(** * kpi_dashboard.py: a shallow embedding and its verified properties

    The program loads a [key=value] configuration file, runs six aggregate
    queries, outer-joins their results on the [dossier] column, sorts the
    merged table and renders an HTML report.

    Conventions of the embedding.
    - A Python [str] is a [string]: the bytes of its UTF-8 encoding.
      Whitespace ([str.strip]), case ([str.lower]), digits ([int]) and [repr]
      are those of CPython 3.11 (Unicode 14.0), with the interpreter's
      default limit of 4300 digits on [int] of a text.
    - A numeric cell (an SQL [COUNT], [int64] or integer-valued [float64]) is
      a [Z], exact up to 2^53 in magnitude (past it a [float64] column
      rounds and an [int64] sum wraps); a missing cell ([NaN], or [None] in
      a column of objects) is [VNaN].
    - A call that may raise returns [except]: [OK v] or [Raise e].
    - The outside world (file system, database, clock) is a record of
      oracles, [World]; a run produces the list of its observable events. *)

From Stdlib Require Import String Ascii List ZArith NArith Lia Bool.
From Stdlib Require Import Permutation Sorted DecimalString.
From Stdlib Require DecimalNat.
Import ListNotations.

Local Open Scope string_scope.
Local Open Scope Z_scope.

(** ** Exceptions and results *)

Inductive exn : Type :=
| KeyError (what : string)
| ValueError (what : string)
| TypeError (what : string)
| MergeError (what : string)
| DatabaseError (what : string)
| OSError (what : string)
| UnicodeDecodeError.

Inductive except (A : Type) : Type :=
| OK (a : A)
| Raise (e : exn).

Arguments OK {A} a.
Arguments Raise {A} e.

Definition bind {A B : Type} (m : except A) (f : A -> except B) : except B :=
  match m with
  | OK a => f a
  | Raise e => Raise e
  end.

Notation "x <- m ;; k" := (bind m (fun x => k))
  (at level 100, m at next level, right associativity).

(** ** Text

    A [str] is held as its UTF-8 bytes.  The ASCII bytes never occur inside
    the encoding of another character, so looking for [=], [#] or a newline
    is the same on the bytes as on the characters; trimming, lower-casing,
    [int] and [repr] go through the characters. *)

Module Utf8.

Definition continuation (b : N) : bool := ((128 <=? b) && (b <=? 191))%N.

(** The second byte after the first byte [a] of a three-byte sequence: no
    overlong form and no surrogate. *)
Definition second_of_three (a b : N) : bool :=
  (if a =? 224 then (160 <=? b) && (b <=? 191)
   else if a =? 237 then (128 <=? b) && (b <=? 159)
   else continuation b)%N.

(** The second byte after the first byte [a] of a four-byte sequence: no
    overlong form and nothing above U+10FFFF. *)
Definition second_of_four (a b : N) : bool :=
  (if a =? 240 then (144 <=? b) && (b <=? 191)
   else if a =? 244 then (128 <=? b) && (b <=? 143)
   else continuation b)%N.

(** [bytes.decode('utf-8')]: the characters, [None] for
    [UnicodeDecodeError]. *)
Fixpoint decode (s : string) : option (list N) :=
  match s with
  | EmptyString => Some []
  | String a1 r1 =>
      let a := N_of_ascii a1 in
      if (a <? 128)%N then option_map (cons a) (decode r1)
      else
        match r1 with
        | EmptyString => None
        | String b1 r2 =>
            let b := N_of_ascii b1 in
            if ((194 <=? a) && (a <=? 223))%N then
              if continuation b
              then option_map (cons ((a - 192) * 64 + (b - 128))%N) (decode r2)
              else None
            else
              match r2 with
              | EmptyString => None
              | String c1 r3 =>
                  let c := N_of_ascii c1 in
                  if ((224 <=? a) && (a <=? 239))%N then
                    if second_of_three a b && continuation c
                    then option_map
                           (cons ((a - 224) * 4096 + (b - 128) * 64 + (c - 128))%N)
                           (decode r3)
                    else None
                  else
                    match r3 with
                    | EmptyString => None
                    | String d1 r4 =>
                        let d := N_of_ascii d1 in
                        if ((240 <=? a) && (a <=? 244))%N
                           && second_of_four a b && continuation c && continuation d
                        then option_map
                               (cons ((a - 240) * 262144 + (b - 128) * 4096
                                      + (c - 128) * 64 + (d - 128))%N)
                               (decode r4)
                        else None
                    end
              end
        end
  end.

Definition encode_char (c : N) : list N :=
  (if c <? 128 then [c]
   else if c <? 2048 then [192 + c / 64; 128 + c mod 64]
   else if c <? 65536 then [224 + c / 4096; 128 + (c / 64) mod 64; 128 + c mod 64]
   else [240 + c / 262144; 128 + (c / 4096) mod 64; 128 + (c / 64) mod 64;
         128 + c mod 64])%N.

(** [str.encode('utf-8')] *)
Definition encode (t : list N) : string :=
  string_of_list_ascii (map ascii_of_N (flat_map encode_char t)).

End Utf8.

(** The character data of CPython 3.11 (Unicode 14.0), as ranges of code
    points. *)
Module Unicode.

Definition in_ranges (ranges : list (N * N)) (c : N) : bool :=
  existsb (fun '(first, last) => ((first <=? c) && (c <=? last))%N) ranges.

(** [str.isspace]: the characters [str.strip] removes. *)
Definition whitespace : list (N * N) :=
  [(9, 13); (28, 32); (133, 133); (160, 160); (5760, 5760); (8192, 8202);
   (8232, 8233); (8239, 8239); (8287, 8287); (12288, 12288)]%N.

(** The digit zero of each decimal script; its nine successors are the
    digits 1 to 9. *)
Definition decimal_zeros : list N :=
  [48; 1632; 1776; 1984; 2406; 2534; 2662; 2790; 2918; 3046;
   3174; 3302; 3430; 3558; 3664; 3792; 3872; 4160; 4240; 6112;
   6160; 6470; 6608; 6784; 6800; 6992; 7088; 7232; 7248; 42528;
   43216; 43264; 43472; 43504; 43600; 44016; 65296; 66720; 68912; 69734;
   69872; 69942; 70096; 70384; 70736; 70864; 71248; 71360; 71472; 71904;
   72016; 72784; 73040; 73120; 92768; 92864; 93008; 120782; 120792; 120802;
   120812; 120822; 123200; 123632; 125264; 130032]%N.

(** [str.lower] on one character, as runs [(first, last, stride, image of
    first)]: the characters [first], [first + stride], ... of a run map to the
    image shifted by their offset.  U+0130 and U+03A3 are apart. *)
Definition lowercase : list (N * N * N * N) :=
  [(65, 90, 1, 97); (192, 214, 1, 224); (216, 222, 1, 248); (256, 302, 2, 257);
   (306, 310, 2, 307); (313, 327, 2, 314); (330, 374, 2, 331); (376, 376, 1, 255);
   (377, 381, 2, 378); (385, 385, 1, 595); (386, 388, 2, 387); (390, 390, 1, 596);
   (391, 391, 1, 392); (393, 394, 1, 598); (395, 395, 1, 396); (398, 398, 1, 477);
   (399, 399, 1, 601); (400, 400, 1, 603); (401, 401, 1, 402); (403, 403, 1, 608);
   (404, 404, 1, 611); (406, 406, 1, 617); (407, 407, 1, 616); (408, 408, 1, 409);
   (412, 412, 1, 623); (413, 413, 1, 626); (415, 415, 1, 629); (416, 420, 2, 417);
   (422, 422, 1, 640); (423, 423, 1, 424); (425, 425, 1, 643); (428, 428, 1, 429);
   (430, 430, 1, 648); (431, 431, 1, 432); (433, 434, 1, 650); (435, 437, 2, 436);
   (439, 439, 1, 658); (440, 440, 1, 441); (444, 444, 1, 445); (452, 452, 1, 454);
   (453, 453, 1, 454); (455, 455, 1, 457); (456, 456, 1, 457); (458, 458, 1, 460);
   (459, 475, 2, 460); (478, 494, 2, 479); (497, 497, 1, 499); (498, 500, 2, 499);
   (502, 502, 1, 405); (503, 503, 1, 447); (504, 542, 2, 505); (544, 544, 1, 414);
   (546, 562, 2, 547); (570, 570, 1, 11365); (571, 571, 1, 572); (573, 573, 1, 410);
   (574, 574, 1, 11366); (577, 577, 1, 578); (579, 579, 1, 384); (580, 580, 1, 649);
   (581, 581, 1, 652); (582, 590, 2, 583); (880, 882, 2, 881); (886, 886, 1, 887);
   (895, 895, 1, 1011); (902, 902, 1, 940); (904, 906, 1, 941); (908, 908, 1, 972);
   (910, 911, 1, 973); (913, 929, 1, 945); (931, 939, 1, 963); (975, 975, 1, 983);
   (984, 1006, 2, 985); (1012, 1012, 1, 952); (1015, 1015, 1, 1016); (1017, 1017, 1, 1010);
   (1018, 1018, 1, 1019); (1021, 1023, 1, 891); (1024, 1039, 1, 1104); (1040, 1071, 1, 1072);
   (1120, 1152, 2, 1121); (1162, 1214, 2, 1163); (1216, 1216, 1, 1231); (1217, 1229, 2, 1218);
   (1232, 1326, 2, 1233); (1329, 1366, 1, 1377); (4256, 4293, 1, 11520); (4295, 4295, 1, 11559);
   (4301, 4301, 1, 11565); (5024, 5103, 1, 43888); (5104, 5109, 1, 5112); (7312, 7354, 1, 4304);
   (7357, 7359, 1, 4349); (7680, 7828, 2, 7681); (7838, 7838, 1, 223); (7840, 7934, 2, 7841);
   (7944, 7951, 1, 7936); (7960, 7965, 1, 7952); (7976, 7983, 1, 7968); (7992, 7999, 1, 7984);
   (8008, 8013, 1, 8000); (8025, 8031, 2, 8017); (8040, 8047, 1, 8032); (8072, 8079, 1, 8064);
   (8088, 8095, 1, 8080); (8104, 8111, 1, 8096); (8120, 8121, 1, 8112); (8122, 8123, 1, 8048);
   (8124, 8124, 1, 8115); (8136, 8139, 1, 8050); (8140, 8140, 1, 8131); (8152, 8153, 1, 8144);
   (8154, 8155, 1, 8054); (8168, 8169, 1, 8160); (8170, 8171, 1, 8058); (8172, 8172, 1, 8165);
   (8184, 8185, 1, 8056); (8186, 8187, 1, 8060); (8188, 8188, 1, 8179); (8486, 8486, 1, 969);
   (8490, 8490, 1, 107); (8491, 8491, 1, 229); (8498, 8498, 1, 8526); (8544, 8559, 1, 8560);
   (8579, 8579, 1, 8580); (9398, 9423, 1, 9424); (11264, 11311, 1, 11312); (11360, 11360, 1, 11361);
   (11362, 11362, 1, 619); (11363, 11363, 1, 7549); (11364, 11364, 1, 637); (11367, 11371, 2, 11368);
   (11373, 11373, 1, 593); (11374, 11374, 1, 625); (11375, 11375, 1, 592); (11376, 11376, 1, 594);
   (11378, 11378, 1, 11379); (11381, 11381, 1, 11382); (11390, 11391, 1, 575); (11392, 11490, 2, 11393);
   (11499, 11501, 2, 11500); (11506, 11506, 1, 11507); (42560, 42604, 2, 42561); (42624, 42650, 2, 42625);
   (42786, 42798, 2, 42787); (42802, 42862, 2, 42803); (42873, 42875, 2, 42874); (42877, 42877, 1, 7545);
   (42878, 42886, 2, 42879); (42891, 42891, 1, 42892); (42893, 42893, 1, 613); (42896, 42898, 2, 42897);
   (42902, 42920, 2, 42903); (42922, 42922, 1, 614); (42923, 42923, 1, 604); (42924, 42924, 1, 609);
   (42925, 42925, 1, 620); (42926, 42926, 1, 618); (42928, 42928, 1, 670); (42929, 42929, 1, 647);
   (42930, 42930, 1, 669); (42931, 42931, 1, 43859); (42932, 42946, 2, 42933); (42948, 42948, 1, 42900);
   (42949, 42949, 1, 642); (42950, 42950, 1, 7566); (42951, 42953, 2, 42952); (42960, 42960, 1, 42961);
   (42966, 42968, 2, 42967); (42997, 42997, 1, 42998); (65313, 65338, 1, 65345); (66560, 66599, 1, 66600);
   (66736, 66771, 1, 66776); (66928, 66938, 1, 66967); (66940, 66954, 1, 66979); (66956, 66962, 1, 66995);
   (66964, 66965, 1, 67003); (68736, 68786, 1, 68800); (71840, 71871, 1, 71872); (93760, 93791, 1, 93792);
   (125184, 125217, 1, 125218)]%N.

════════════════════

Task to complete: Reproduce the entries exactly, but only from their first line to the line holding "- A Python [str]", with that last line kept.

Solution to the problem:
(** * kpi_dashboard.py: a shallow embedding and its verified properties

    The program loads a [key=value] configuration file, runs six aggregate
    queries, outer-joins their results on the [dossier] column, sorts the
    merged table and renders an HTML report.

    Conventions of the embedding.
    - A Python [str] is a [string]: the bytes of its UTF-8 encoding.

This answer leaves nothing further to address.